Records drawn from a dataset
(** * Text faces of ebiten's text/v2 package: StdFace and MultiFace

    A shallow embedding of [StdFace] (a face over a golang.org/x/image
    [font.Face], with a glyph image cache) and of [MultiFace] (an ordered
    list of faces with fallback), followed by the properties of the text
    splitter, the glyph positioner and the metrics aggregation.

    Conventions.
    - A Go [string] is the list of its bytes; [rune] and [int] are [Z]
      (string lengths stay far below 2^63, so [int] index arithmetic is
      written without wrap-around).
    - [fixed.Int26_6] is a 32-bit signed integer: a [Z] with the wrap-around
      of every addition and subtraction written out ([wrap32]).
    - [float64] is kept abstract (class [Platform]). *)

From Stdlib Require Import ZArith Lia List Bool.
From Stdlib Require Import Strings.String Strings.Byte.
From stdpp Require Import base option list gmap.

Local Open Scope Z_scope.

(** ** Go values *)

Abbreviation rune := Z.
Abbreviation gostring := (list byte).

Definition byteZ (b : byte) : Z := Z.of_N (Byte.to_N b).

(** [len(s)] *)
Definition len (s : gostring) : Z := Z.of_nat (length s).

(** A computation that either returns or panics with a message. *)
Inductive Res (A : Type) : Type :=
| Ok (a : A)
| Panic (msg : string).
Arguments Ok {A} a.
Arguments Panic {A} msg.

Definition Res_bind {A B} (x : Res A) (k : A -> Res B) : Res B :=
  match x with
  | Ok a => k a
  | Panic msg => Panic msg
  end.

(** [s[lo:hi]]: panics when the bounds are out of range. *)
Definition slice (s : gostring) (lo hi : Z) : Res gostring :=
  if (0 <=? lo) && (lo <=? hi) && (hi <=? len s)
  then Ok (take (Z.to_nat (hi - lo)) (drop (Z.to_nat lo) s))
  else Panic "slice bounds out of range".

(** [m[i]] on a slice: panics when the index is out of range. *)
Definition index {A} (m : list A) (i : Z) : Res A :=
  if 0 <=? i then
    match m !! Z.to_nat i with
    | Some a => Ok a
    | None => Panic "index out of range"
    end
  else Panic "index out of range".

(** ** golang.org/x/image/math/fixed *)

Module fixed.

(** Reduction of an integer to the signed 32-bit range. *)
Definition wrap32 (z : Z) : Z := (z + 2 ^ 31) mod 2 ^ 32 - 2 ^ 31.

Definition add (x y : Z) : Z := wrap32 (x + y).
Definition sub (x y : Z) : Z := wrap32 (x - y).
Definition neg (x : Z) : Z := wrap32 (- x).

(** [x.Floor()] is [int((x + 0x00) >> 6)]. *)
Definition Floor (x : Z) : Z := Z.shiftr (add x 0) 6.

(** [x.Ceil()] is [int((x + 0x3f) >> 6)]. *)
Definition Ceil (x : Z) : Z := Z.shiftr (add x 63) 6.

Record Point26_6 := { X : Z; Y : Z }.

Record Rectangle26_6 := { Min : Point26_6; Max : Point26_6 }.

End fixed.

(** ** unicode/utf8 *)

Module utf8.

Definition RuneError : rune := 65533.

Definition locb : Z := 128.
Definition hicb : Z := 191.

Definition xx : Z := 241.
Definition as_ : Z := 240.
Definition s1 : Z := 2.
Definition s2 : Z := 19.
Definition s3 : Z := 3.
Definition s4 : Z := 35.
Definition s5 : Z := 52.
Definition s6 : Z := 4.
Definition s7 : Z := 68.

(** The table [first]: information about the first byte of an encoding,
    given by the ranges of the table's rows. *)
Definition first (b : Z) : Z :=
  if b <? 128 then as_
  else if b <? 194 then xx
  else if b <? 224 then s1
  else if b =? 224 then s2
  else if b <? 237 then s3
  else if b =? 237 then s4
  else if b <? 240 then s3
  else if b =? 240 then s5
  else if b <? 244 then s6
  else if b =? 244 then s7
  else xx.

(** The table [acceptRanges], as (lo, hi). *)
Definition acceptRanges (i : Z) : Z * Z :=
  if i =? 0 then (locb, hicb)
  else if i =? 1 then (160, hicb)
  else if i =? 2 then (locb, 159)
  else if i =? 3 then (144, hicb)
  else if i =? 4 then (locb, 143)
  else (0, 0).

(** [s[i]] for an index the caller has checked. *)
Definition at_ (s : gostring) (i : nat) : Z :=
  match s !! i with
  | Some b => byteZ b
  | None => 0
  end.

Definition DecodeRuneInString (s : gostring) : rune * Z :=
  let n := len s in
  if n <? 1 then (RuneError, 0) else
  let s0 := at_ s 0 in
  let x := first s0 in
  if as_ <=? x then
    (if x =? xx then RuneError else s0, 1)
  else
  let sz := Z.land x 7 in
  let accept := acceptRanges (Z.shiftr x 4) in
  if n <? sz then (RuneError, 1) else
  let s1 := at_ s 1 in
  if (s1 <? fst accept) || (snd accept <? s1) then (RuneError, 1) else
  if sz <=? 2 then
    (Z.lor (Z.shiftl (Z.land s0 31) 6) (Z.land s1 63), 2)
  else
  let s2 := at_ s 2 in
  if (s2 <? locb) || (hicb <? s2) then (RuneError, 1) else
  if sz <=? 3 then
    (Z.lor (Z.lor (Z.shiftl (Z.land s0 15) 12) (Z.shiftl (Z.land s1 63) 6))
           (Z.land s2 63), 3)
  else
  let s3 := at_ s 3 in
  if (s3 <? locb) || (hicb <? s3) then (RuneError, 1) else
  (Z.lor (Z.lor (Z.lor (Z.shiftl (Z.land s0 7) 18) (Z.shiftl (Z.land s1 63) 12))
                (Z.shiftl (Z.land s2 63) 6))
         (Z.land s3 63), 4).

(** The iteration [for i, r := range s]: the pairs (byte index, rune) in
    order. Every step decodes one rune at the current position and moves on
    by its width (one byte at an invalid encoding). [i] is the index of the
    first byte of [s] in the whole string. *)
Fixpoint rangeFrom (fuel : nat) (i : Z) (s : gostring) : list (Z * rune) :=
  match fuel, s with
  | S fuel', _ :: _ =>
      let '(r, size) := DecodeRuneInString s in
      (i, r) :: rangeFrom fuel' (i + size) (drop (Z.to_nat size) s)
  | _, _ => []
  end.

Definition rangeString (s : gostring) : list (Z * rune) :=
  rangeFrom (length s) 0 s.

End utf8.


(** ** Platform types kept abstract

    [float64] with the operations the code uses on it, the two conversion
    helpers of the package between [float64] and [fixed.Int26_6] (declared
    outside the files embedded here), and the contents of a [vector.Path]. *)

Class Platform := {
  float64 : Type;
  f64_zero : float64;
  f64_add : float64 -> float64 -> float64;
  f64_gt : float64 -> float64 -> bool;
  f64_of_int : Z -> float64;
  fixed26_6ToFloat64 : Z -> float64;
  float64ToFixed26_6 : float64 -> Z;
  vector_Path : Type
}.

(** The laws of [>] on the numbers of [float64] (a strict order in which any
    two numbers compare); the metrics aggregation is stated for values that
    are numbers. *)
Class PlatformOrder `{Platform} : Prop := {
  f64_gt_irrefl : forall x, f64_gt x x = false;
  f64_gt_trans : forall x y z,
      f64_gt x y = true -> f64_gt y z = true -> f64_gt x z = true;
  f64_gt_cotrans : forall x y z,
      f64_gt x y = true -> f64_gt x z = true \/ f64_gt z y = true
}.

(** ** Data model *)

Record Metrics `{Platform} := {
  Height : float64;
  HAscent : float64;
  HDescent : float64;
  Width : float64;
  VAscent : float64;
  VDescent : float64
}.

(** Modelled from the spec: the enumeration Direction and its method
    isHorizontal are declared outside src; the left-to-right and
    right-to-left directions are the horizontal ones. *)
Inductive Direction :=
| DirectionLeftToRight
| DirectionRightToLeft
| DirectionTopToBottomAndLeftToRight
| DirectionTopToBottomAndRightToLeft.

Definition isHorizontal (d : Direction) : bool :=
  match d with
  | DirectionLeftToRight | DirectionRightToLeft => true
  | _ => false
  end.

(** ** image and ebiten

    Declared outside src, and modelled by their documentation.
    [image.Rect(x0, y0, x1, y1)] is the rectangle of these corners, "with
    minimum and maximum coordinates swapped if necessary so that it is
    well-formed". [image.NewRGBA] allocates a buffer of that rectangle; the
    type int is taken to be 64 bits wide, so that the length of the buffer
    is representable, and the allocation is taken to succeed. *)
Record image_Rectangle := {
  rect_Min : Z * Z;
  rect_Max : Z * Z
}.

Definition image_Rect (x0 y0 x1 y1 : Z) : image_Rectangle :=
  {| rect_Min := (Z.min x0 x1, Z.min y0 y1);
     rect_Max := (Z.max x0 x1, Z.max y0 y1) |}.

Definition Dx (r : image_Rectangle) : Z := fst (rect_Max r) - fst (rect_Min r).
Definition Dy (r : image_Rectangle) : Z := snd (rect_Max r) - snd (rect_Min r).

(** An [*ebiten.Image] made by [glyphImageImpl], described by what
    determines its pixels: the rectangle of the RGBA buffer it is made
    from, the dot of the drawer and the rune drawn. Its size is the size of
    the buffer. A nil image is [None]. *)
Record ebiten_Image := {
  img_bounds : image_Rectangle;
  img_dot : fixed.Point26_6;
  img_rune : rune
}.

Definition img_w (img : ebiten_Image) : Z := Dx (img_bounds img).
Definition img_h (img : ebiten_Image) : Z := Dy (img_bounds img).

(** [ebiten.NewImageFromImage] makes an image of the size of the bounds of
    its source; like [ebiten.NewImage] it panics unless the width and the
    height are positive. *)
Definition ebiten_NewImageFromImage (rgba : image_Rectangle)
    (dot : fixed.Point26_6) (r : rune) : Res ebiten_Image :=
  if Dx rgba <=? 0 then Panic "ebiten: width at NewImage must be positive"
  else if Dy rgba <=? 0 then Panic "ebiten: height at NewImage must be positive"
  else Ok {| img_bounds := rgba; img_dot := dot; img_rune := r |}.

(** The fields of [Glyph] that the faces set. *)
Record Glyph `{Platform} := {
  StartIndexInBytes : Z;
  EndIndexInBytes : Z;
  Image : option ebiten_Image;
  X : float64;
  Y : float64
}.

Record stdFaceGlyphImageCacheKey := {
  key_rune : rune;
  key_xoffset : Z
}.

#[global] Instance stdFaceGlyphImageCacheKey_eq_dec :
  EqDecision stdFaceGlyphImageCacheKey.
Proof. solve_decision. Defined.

INSTRUCTIONS TO FOLLOW
Your answer should consist of the lines from the line with "Definition byteZ (b" to the line with "else if b =? 240 then s5" above, repeated exactly, both ends included.

WORKED SOLUTION
Definition byteZ (b : byte) : Z := Z.of_N (Byte.to_N b).

(** [len(s)] *)
Definition len (s : gostring) : Z := Z.of_nat (length s).

(** A computation that either returns or panics with a message. *)
Inductive Res (A : Type) : Type :=
| Ok (a : A)
| Panic (msg : string).
Arguments Ok {A} a.
Arguments Panic {A} msg.

Definition Res_bind {A B} (x : Res A) (k : A -> Res B) : Res B :=
  match x with
  | Ok a => k a
  | Panic msg => Panic msg
  end.

(** [s[lo:hi]]: panics when the bounds are out of range. *)
Definition slice (s : gostring) (lo hi : Z) : Res gostring :=
  if (0 <=? lo) && (lo <=? hi) && (hi <=? len s)
  then Ok (take (Z.to_nat (hi - lo)) (drop (Z.to_nat lo) s))
  else Panic "slice bounds out of range".

(** [m[i]] on a slice: panics when the index is out of range. *)
Definition index {A} (m : list A) (i : Z) : Res A :=
  if 0 <=? i then
    match m !! Z.to_nat i with
    | Some a => Ok a
    | None => Panic "index out of range"
    end
  else Panic "index out of range".

(** ** golang.org/x/image/math/fixed *)

Module fixed.

(** Reduction of an integer to the signed 32-bit range. *)
Definition wrap32 (z : Z) : Z := (z + 2 ^ 31) mod 2 ^ 32 - 2 ^ 31.

Definition add (x y : Z) : Z := wrap32 (x + y).
Definition sub (x y : Z) : Z := wrap32 (x - y).
Definition neg (x : Z) : Z := wrap32 (- x).

(** [x.Floor()] is [int((x + 0x00) >> 6)]. *)
Definition Floor (x : Z) : Z := Z.shiftr (add x 0) 6.

(** [x.Ceil()] is [int((x + 0x3f) >> 6)]. *)
Definition Ceil (x : Z) : Z := Z.shiftr (add x 63) 6.

Record Point26_6 := { X : Z; Y : Z }.

Record Rectangle26_6 := { Min : Point26_6; Max : Point26_6 }.

End fixed.

(** ** unicode/utf8 *)

Module utf8.

Definition RuneError : rune := 65533.

Definition locb : Z := 128.
Definition hicb : Z := 191.

Definition xx : Z := 241.
Definition as_ : Z := 240.
Definition s1 : Z := 2.
Definition s2 : Z := 19.
Definition s3 : Z := 3.
Definition s4 : Z := 35.
Definition s5 : Z := 52.
Definition s6 : Z := 4.
Definition s7 : Z := 68.

(** The table [first]: information about the first byte of an encoding,
    given by the ranges of the table's rows. *)
Definition first (b : Z) : Z :=
  if b <? 128 then as_
  else if b <? 194 then xx
  else if b <? 224 then s1
  else if b =? 224 then s2
  else if b <? 237 then s3
  else if b =? 237 then s4
  else if b <? 240 then s3
  else if b =? 240 then s5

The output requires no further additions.